▶ _EXERCISE DIRECTIONS_: Only one stretch of the data below is wanted: the lines starting at the one with "d) = zlen m." and ending at the one with "0 <= c < ch -> 0", both included, given again exactly.

▶ _RAW DATA_:
(* ===== verification/Loops.v ===== *)
(** * Counted loops and arrays of samples

    What the components that walk over interleaved buffers share: the [for] loops of the
    C code as combinators with an invariant rule each, and the view of a byte buffer as
    an array of samples of [w] bytes, the [k]-th of which is [cell w m k]. *)
From Stdlib Require Import ZArith Lia Bool.
From stdpp Require Import base numbers list option.
From S2P Require Import Prelude.

Local Open Scope Z_scope.

(** ** Loops *)

(** [for (i = i0; i < i0 + n; i += 1) s = body(i, s);] *)
Fixpoint for_loop {S} (n : nat) (i : Z) (body : Z -> S -> S) (s : S) : S :=
  match n with
  | O => s
  | Datatypes.S n => for_loop n (i + 1) body (body i s)
  end.

(** The same with a body that may have no defined result. *)
Fixpoint for_opt {S} (n : nat) (i : Z) (body : Z -> S -> option S) (s : S) : option S :=
  match n with
  | O => Some s
  | Datatypes.S n =>
      match body i s with
      | Some s => for_opt n (i + 1) body s
      | None => None
      end
  end.

Section loops.
Context {S : Type}.
Implicit Types (P : Z -> S -> Prop) (s : S).

Lemma for_loop_ind P n i body s :
  P i s ->
  (forall k s, i <= k < i + Z.of_nat n -> P k s -> P (k + 1) (body k s)) ->
  P (i + Z.of_nat n) (for_loop n i body s).
Proof.
  revert i s. induction n as [|n IH]; intros i s H0 HS; cbn [for_loop].
  - by rewrite Z.add_0_r.
  - replace (i + Z.of_nat (Datatypes.S n)) with (i + 1 + Z.of_nat n) by lia.
    apply IH; [apply HS; [lia|done]|]. intros k t Hk. apply HS. lia.
Qed.

(** The rule for loops that start at 0. *)
Lemma for_loop_inv P n body s :
  0 <= n -> P 0 s -> (forall k s, 0 <= k < n -> P k s -> P (k + 1) (body k s)) ->
  P n (for_loop (Z.to_nat n) 0 body s).
Proof.
  intros Hn H0 HS. rewrite <- (Z2Nat.id n) at 1 by done.
  rewrite <- (Z.add_0_l (Z.of_nat _)). apply for_loop_ind; [done|].
  intros k t Hk. apply HS. lia.
Qed.

Lemma for_opt_inv P n body s :
  0 <= n -> P 0 s ->
  (forall k s, 0 <= k < n -> P k s -> exists s', body k s = Some s' /\ P (k + 1) s') ->
  exists s', for_opt (Z.to_nat n) 0 body s = Some s' /\ P n s'.
Proof.
  intros Hn H0 HS.
  cut (forall m i s, 0 <= i -> i + Z.of_nat m = n -> P i s ->
         exists s', for_opt m i body s = Some s' /\ P n s').
  { intros H. apply H; [lia|lia|done]. }
  clear s H0. intros m. induction m as [|m IH]; intros i s Hi Hm H; cbn [for_opt].
  - exists s. split; [done|]. by replace n with i by lia.
  - destruct (HS i s ltac:(lia) H) as (s' & -> & H'). apply IH; [lia|lia|done].
Qed.

Lemma for_loop_ext n i (f g : Z -> S -> S) s :
  (forall k s, i <= k < i + Z.of_nat n -> f k s = g k s) ->
  for_loop n i f s = for_loop n i g s.
Proof.
  revert i s. induction n as [|n IH]; intros i s H; cbn [for_loop]; [done|].
  rewrite (H i) by lia. apply IH. intros k t Hk. apply H. lia.
Qed.

Lemma for_loop_snoc n i (f : Z -> S -> S) s :
  for_loop (Datatypes.S n) i f s = f (i + Z.of_nat n) (for_loop n i f s).
Proof.
  revert i s. induction n as [|n IH]; intros i s.
  - cbn [for_loop]. by rewrite Z.add_0_r.
  - change (for_loop (Datatypes.S n) i f s) with (for_loop n (i + 1) f (f i s)).
    change (for_loop (Datatypes.S (Datatypes.S n)) i f s)
      with (for_loop (Datatypes.S n) (i + 1) f (f i s)).
    rewrite IH. f_equal. lia.
Qed.

(** One more round, in [Z]. *)
Lemma for_loop_next k (f : Z -> S -> S) s :
  0 <= k -> for_loop (Z.to_nat (k + 1)) 0 f s = f k (for_loop (Z.to_nat k) 0 f s).
Proof.
  intros Hk. replace (Z.to_nat (k + 1)) with (Datatypes.S (Z.to_nat k)) by lia.
  rewrite for_loop_snoc. f_equal. lia.
Qed.

Lemma for_loop_0 (f : Z -> S -> S) s : for_loop (Z.to_nat 0) 0 f s = s.
Proof. done. Qed.
End loops.

(** ** Arrays of samples *)

Definition cell {A} (w : Z) (m : list A) (k : Z) : list A := rd m (k * w) w.

Section cells.
Context {A : Type} (w : Z) (Hw : 0 < w).
Implicit Types m d : list A.

Lemma zlen_wr_cell m k d n :
  0 <= k < n -> n * w <= zlen m -> zlen d = w -> zlen (wr m (k * w) d) = zlen m.
Proof. intros Hk Hm Hd. apply zlen_wr; nia. Qed.

Lemma zlen_cell m k n : 0 <= k < n -> n * w <= zlen m -> zlen (cell w m k) = w.
Proof. intros Hk Hm. apply zlen_rd; nia. Qed.

Lemma cell_wr_eq m k d n :
  0 <= k < n -> n * w <= zlen m -> zlen d = w -> cell w (wr m (k * w) d) k = d.
Proof.
  intros Hk Hm Hd. unfold cell. transitivity (rd (wr m (k * w) d) (k * w) (zlen d)).
  - by rewrite Hd.
  - apply rd_wr_same; nia.
Qed.

Lemma cell_wr_ne m k d j n :
  0 <= k < n -> n * w <= zlen m -> zlen d = w -> 0 <= j -> j <> k ->
  cell w (wr m (k * w) d) j = cell w m j.
Proof.
  intros Hk Hm Hd Hj Hjk. unfold cell. destruct (decide (j < k)).
  - apply rd_wr_before; nia.
  - apply rd_wr_after; nia.
Qed.

(** Two buffers of [n] samples with the same samples are equal. *)
Lemma cells_eq m d n :
  0 <= n -> zlen m = n * w -> zlen d = n * w ->
  (forall k, 0 <= k < n -> cell w m k = cell w d k) -> m = d.
Proof.
  intros Hn Hm Hd H.
  cut (forall k, 0 <= k <= n -> rd m 0 (k * w) = rd d 0 (k * w)).
  { intros E. rewrite <- (rd_all m), <- (rd_all d), Hm, Hd. apply E. lia. }
  intros k Hk. rewrite <- (Z2Nat.id k) in * by lia. revert Hk.
  generalize (Z.to_nat k). clear k. intros j. induction j as [|j IH]; intros Hj.
  - by rewrite !rd_0.
  - replace (Z.of_nat (S j) * w) with (Z.of_nat j * w + w) by nia.
    rewrite !rd_split by nia. rewrite IH by lia. f_equal.
    apply (H (Z.of_nat j)). lia.
Qed.

Lemma cell_drop m k j :
  0 <= k -> 0 <= j -> cell w (drop (Z.to_nat (k * w)) m) j = cell w m (k + j).
Proof. intros. unfold cell. rewrite rd_drop by nia. f_equal. nia. Qed.
End cells.

(** Division of an interleaved index into frame and channel. *)
Lemma interleaved_inj ch f c f' c' :
  0 <= c < ch -> 0 <= c' < ch -> f * ch + c = f' * ch + c' -> f = f' /\ c = c'.
Proof. intros. assert (f = f') by nia. subst. lia. Qed.

(** ** Loops that update a row of samples

    [updated w b n g out r]: [r] is [out] with each of the [n] samples from [b] replaced by
    [g], which is given the index in the row and the old sample. *)
Definition updated {A} (w b n : Z) (g : Z -> list A -> list A) (out r : list A) : Prop :=
  zlen r = zlen out
  /\ (forall k, 0 <= k < n -> cell w r (b + k) = g k (cell w out (b + k)))
  /\ (forall j, 0 <= j -> j < b \/ b + n <= j -> cell w r j = cell w out j).

Section rows.
Context {A : Type} (w : Z) (Hw : 0 < w).
Implicit Types (out r : list A) (g : Z -> list A -> list A).

Lemma update_row b n g out N :
  0 <= b -> 0 <= n -> b + n <= N -> N * w <= zlen out ->
  (forall k x, 0 <= k < n -> zlen x = w -> zlen (g k x) = w) ->
  updated w b n g out
    (for_loop (Z.to_nat n) 0 (fun k m => wr m ((b + k) * w) (g k (cell w m (b + k)))) out).
Proof.
  intros Hb Hn HN Hout Hg.
  apply (for_loop_inv (fun k m => updated w b k g out m)); [done| |].
  - split; [done|split]; [lia|done].
  - intros k m Hk (Hl & Hin & Hother).
    assert (Hc : zlen (cell w m (b + k)) = w) by (apply zlen_cell with (n := N); lia).
    assert (Hlen : zlen (g k (cell w m (b + k))) = w) by (apply Hg; [lia|done]).
    split; [|split].
    + rewrite <- Hl. apply (zlen_wr_cell w Hw) with (n := N); lia.
    + intros j Hj. destruct (decide (j = k)) as [->|Hjk].
      * rewrite (cell_wr_eq w Hw) with (n := N) by (try done; lia). f_equal. apply Hother; lia.
      * rewrite (cell_wr_ne w Hw) with (n := N) by (try done; lia). apply Hin. lia.
    + intros j Hj Hr. rewrite (cell_wr_ne w Hw) with (n := N) by (try done; lia).
      apply Hother; lia.
Qed.

(** Rows one after another: the rows of the frames of an interleaved buffer. *)
Lemma update_frames F ch (row : Z -> list A -> list A) (g : Z -> Z -> list A -> list A) out :
  0 <= F -> 0 <= ch -> F * ch * w <= zlen out ->
  (forall f m, 0 <= f < F -> zlen m = zlen out -> updated w (f * ch) ch (g f) m (row f m)) ->
  let r := for_loop (Z.to_nat F) 0 row out in
  zlen r = zlen out
  /\ (forall f c, 0 <= f < F -> 0 <= c < ch ->
        cell w r (f * ch + c) = g f c (cell w out (f * ch + c)))
  /\ (forall j, F * ch <= j -> cell w r j = cell w out j).
Proof.
  intros HF Hch Hout Hrow.
  apply (for_loop_inv (fun k m => zlen m = zlen out
    /\ (forall f c, 0 <= f < k -> 0 <= c < ch ->
          cell w m (f * ch + c) = g f c (cell w out (f * ch + c)))
    /\ (forall j, k * ch <= j -> cell w m j = cell w out j))); [done| |].
  - split; [done|split]; [lia|done].
  - intros k m Hk (Hl & Hin & Hother).
    destruct (Hrow k m Hk Hl) as (Hl' & Hin' & Hother').
    split; [lia|split].
    + intros f c Hf Hc. destruct (decide (f = k)) as [->|Hfk].
      * rewrite Hin' by done. f_equal. apply Hother. lia.
      * assert (f * ch + c < k * ch) by nia.
        rewrite Hother' by (try lia; nia). apply Hin; lia.
    + intros j Hj. rewrite Hother' by nia. apply Hother. nia.
Qed.

(** A row that is updated once per round of a loop. *)
Lemma update_rounds R b n (row : Z -> list A -> list A) (g : Z -> Z -> list A -> list A) out :
  0 <= R ->
  (forall i m, 0 <= i < R -> zlen m = zlen out -> updated w b n (g i) m (row i m)) ->
  updated w b n (fun k x => for_loop (Z.to_nat R) 0 (fun i x => g i k x) x) out
    (for_loop (Z.to_nat R) 0 row out).
Proof.
  intros HR Hrow.
  apply (for_loop_inv (fun i m => updated w b n
    (fun k x => for_loop (Z.to_nat i) 0 (fun i x => g i k x) x) out m)); [done|split; done|].
  intros i m Hi (Hl & Hin & Hother). destruct (Hrow i m Hi Hl) as (Hl' & Hin' & Hother').
  split; [lia|split].
  - intros k Hk. rewrite Hin' by done. rewrite Hin by done.
    rewrite (for_loop_next i) by lia. done.
  - intros j Hj Hr. rewrite Hother' by done. by apply Hother.
Qed.

Lemma updated_ext b n g g' out r :
  (forall k x, 0 <= k < n -> g k x = g' k x) -> updated w b n g out r -> updated w b n g' out r.
Proof.
  intros E (Hl & Hin & Hother). split; [done|split; [|done]].
  intros k Hk. rewrite Hin by done. by apply E.
Qed.
End rows.

Lemma cell_1_nth (m : list Z) k d : 0 <= k < zlen m -> cell 1 m k = [nth (Z.to_nat k) m d].
Proof.
  intros Hk. unfold cell, rd, zlen in *. rewrite Z.mul_1_r.
  destruct (drop (Z.to_nat k) m) as [|x l] eqn:E.
  - apply (f_equal length) in E. rewrite length_drop in E. simpl in E. lia.
  - simpl. rewrite take_0. f_equal. symmetry. rewrite nth_lookup.
    pose proof (lookup_drop m (Z.to_nat k) 0) as L. rewrite E, Nat.add_0_r in L.
    simpl in L. by rewrite <- L.
Qed.

(** A loop that has a result ran all its rounds, in states where the invariant holds. *)
Lemma for_opt_rounds {S} (I : S -> Prop) n i (body : Z -> S -> option S) s s' :
  I s -> (forall k a b, I a -> body k a = Some b -> I b) ->
  for_opt n i body s = Some s' ->
  I s' /\ forall k, i <= k < i + Z.of_nat n -> exists a b, I a /\ body k a = Some b.
Proof.
  intros H0 HI. revert i s H0. induction n as [|n IH]; intros i s H0 H; cbn [for_opt] in H.
  - injection H as <-. split; [done|lia].
  - destruct (body i s) as [t|] eqn:E; [|done].
    destruct (IH (i + 1) t (HI _ _ _ H0 E) H) as (H' & Hk). split; [done|].
    intros k Hr. destruct (decide (k = i)) as [->|]; [by exists s, t|]. apply Hk. lia.
Qed.
Lemma ma_rb_seek_write_spec rb n :
  rb_wf rb -> 0 <= n <= subbufferSizeInBytes rb - rb_avail rb ->
  exists rb', ma_rb_seek_write rb n = (MA_SUCCESS, rb')
    /\ rb_wf rb' /\ rb_avail rb' = rb_avail rb + n.
Proof.
  intros Hwf Hn. pose proof (wf_ranges _ Hwf) as (? & ? & ? & Hrf & Hwfl).
  pose proof (rb_avail_bounds _ Hwf) as (? & ? & _).
  pose proof (flag_neq_toggle _ Hwfl) as [Ht1 Ht2]. pose proof (wf_lap _ Hwf) as Hlap.
  rewrite ma_rb_seek_write_eq by (done || lia).
  eexists; split; [reflexivity|]. unfold rb_avail, same_lap in *.
  destruct (Z.eqb_spec (r_flag rb) (w_flag rb)) as [E|E].
  - destruct (Z.geb_spec (w_off rb + n) (subbufferSizeInBytes rb)).
    + split.
      * apply rb_wf_with_write; auto using is_flag_toggle; [lia|].
        rewrite E, Ht1. lia.
      * rewrite w_flag_with_write, w_off_with_write by (auto using is_flag_toggle; lia).
        change (r_flag (with_write rb _)) with (r_flag rb). rewrite E, Ht1.
        change (r_off (with_write rb _)) with (r_off rb). simpl. lia.
    + split.
      * apply rb_wf_with_write; auto; [lia|]. rewrite E, Z.eqb_refl. lia.
      * rewrite w_flag_with_write, w_off_with_write by (auto; lia).
        change (r_flag (with_write rb _)) with (r_flag rb). rewrite E, Z.eqb_refl.
        change (r_off (with_write rb _)) with (r_off rb). lia.
  - destruct (Z.gtb_spec (w_off rb + n) (r_off rb)); [lia|]. split.
    + apply rb_wf_with_write; auto; [lia|]. rewrite (proj2 (Z.eqb_neq _ _)) by done. lia.
    + rewrite w_flag_with_write, w_off_with_write by (auto; lia).
      change (r_flag (with_write rb _)) with (r_flag rb).
      rewrite (proj2 (Z.eqb_neq _ _)) by done.
      change (r_off (with_write rb _)) with (r_off rb). simpl. lia.
Qed.

(** ** Construction: the allocating path *)

Lemma ma_rb_init_ex_spec malloc size count rb0 :
  0 < size <= maxSubBufferSize -> 0 < count < 2 ^ 32 ->
  let stride := ma_align size MA_SIMD_ALIGNMENT in
  ma_rb_init_ex malloc size count 0 None None rb0 =
    if malloc (count * stride + 39)
    then (MA_SUCCESS, mk_ma_rb (zrep (count * stride) 0) size count stride 0 0 true false)
    else (MA_OUT_OF_MEMORY, mk_ma_rb [] size count stride 0 0 false false).
Proof.
  intros Hs Hc stride. pose proof Hs as Hs'.
  unfold maxSubBufferSize, MA_SIMD_ALIGNMENT in Hs.
  pose proof (ma_align_spec size 5 ltac:(lia) ltac:(cint)) as [Hal [q Hq]].
  change (2 ^ 5) with 32 in *. change (ma_align size 32) with stride in *.
  unfold ma_rb_init_ex, ma_aligned_malloc.
  rewrite (proj2 (Z.eqb_neq size 0)), (proj2 (Z.eqb_neq count 0)) by lia.
  simpl orb. destruct (Z.gtb_spec size maxSubBufferSize); [lia|].
  simpl negb. unfold u32, u64. rewrite (wrapu_id 32 size), (wrapu_id 32 count) by cint.
  change (ma_align size MA_SIMD_ALIGNMENT) with stride.
  rewrite (wrapu_id 32 stride) by cint.
  assert (0 < count * stride < 2 ^ 32 * 2 ^ 31)
    by (change (2 ^ 31) with 2147483648; split; [nia|apply Z.mul_lt_mono_nonneg; lia]).
  change (2 ^ 32 * 2 ^ 31) with 9223372036854775808 in *.
  rewrite (wrapu_id 64 (count * stride)) by cint.
  simpl (MA_SIMD_ALIGNMENT =? 0).
  replace (count * stride + (MA_SIMD_ALIGNMENT - 1 + 8)) with (count * stride + 39)
    by (unfold MA_SIMD_ALIGNMENT; lia).
  rewrite (wrapu_id 64) by cint. by destruct (malloc _).
Qed.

▶ _WRITTEN SOLUTION_:
  0 <= k < n -> n * w <= zlen m -> zlen d = w -> zlen (wr m (k * w) d) = zlen m.
Proof. intros Hk Hm Hd. apply zlen_wr; nia. Qed.

Lemma zlen_cell m k n : 0 <= k < n -> n * w <= zlen m -> zlen (cell w m k) = w.
Proof. intros Hk Hm. apply zlen_rd; nia. Qed.

Lemma cell_wr_eq m k d n :
  0 <= k < n -> n * w <= zlen m -> zlen d = w -> cell w (wr m (k * w) d) k = d.
Proof.
  intros Hk Hm Hd. unfold cell. transitivity (rd (wr m (k * w) d) (k * w) (zlen d)).
  - by rewrite Hd.
  - apply rd_wr_same; nia.
Qed.

Lemma cell_wr_ne m k d j n :
  0 <= k < n -> n * w <= zlen m -> zlen d = w -> 0 <= j -> j <> k ->
  cell w (wr m (k * w) d) j = cell w m j.
Proof.
  intros Hk Hm Hd Hj Hjk. unfold cell. destruct (decide (j < k)).
  - apply rd_wr_before; nia.
  - apply rd_wr_after; nia.
Qed.

(** Two buffers of [n] samples with the same samples are equal. *)
Lemma cells_eq m d n :
  0 <= n -> zlen m = n * w -> zlen d = n * w ->
  (forall k, 0 <= k < n -> cell w m k = cell w d k) -> m = d.
Proof.
  intros Hn Hm Hd H.
  cut (forall k, 0 <= k <= n -> rd m 0 (k * w) = rd d 0 (k * w)).
  { intros E. rewrite <- (rd_all m), <- (rd_all d), Hm, Hd. apply E. lia. }
  intros k Hk. rewrite <- (Z2Nat.id k) in * by lia. revert Hk.
  generalize (Z.to_nat k). clear k. intros j. induction j as [|j IH]; intros Hj.
  - by rewrite !rd_0.
  - replace (Z.of_nat (S j) * w) with (Z.of_nat j * w + w) by nia.
    rewrite !rd_split by nia. rewrite IH by lia. f_equal.
    apply (H (Z.of_nat j)). lia.
Qed.

Lemma cell_drop m k j :
  0 <= k -> 0 <= j -> cell w (drop (Z.to_nat (k * w)) m) j = cell w m (k + j).
Proof. intros. unfold cell. rewrite rd_drop by nia. f_equal. nia. Qed.
End cells.

(** Division of an interleaved index into frame and channel. *)
Lemma interleaved_inj ch f c f' c' :
  0 <= c < ch -> 0 <= c' < ch -> f * ch + c = f' * ch + c' -> f = f' /\ c = c'.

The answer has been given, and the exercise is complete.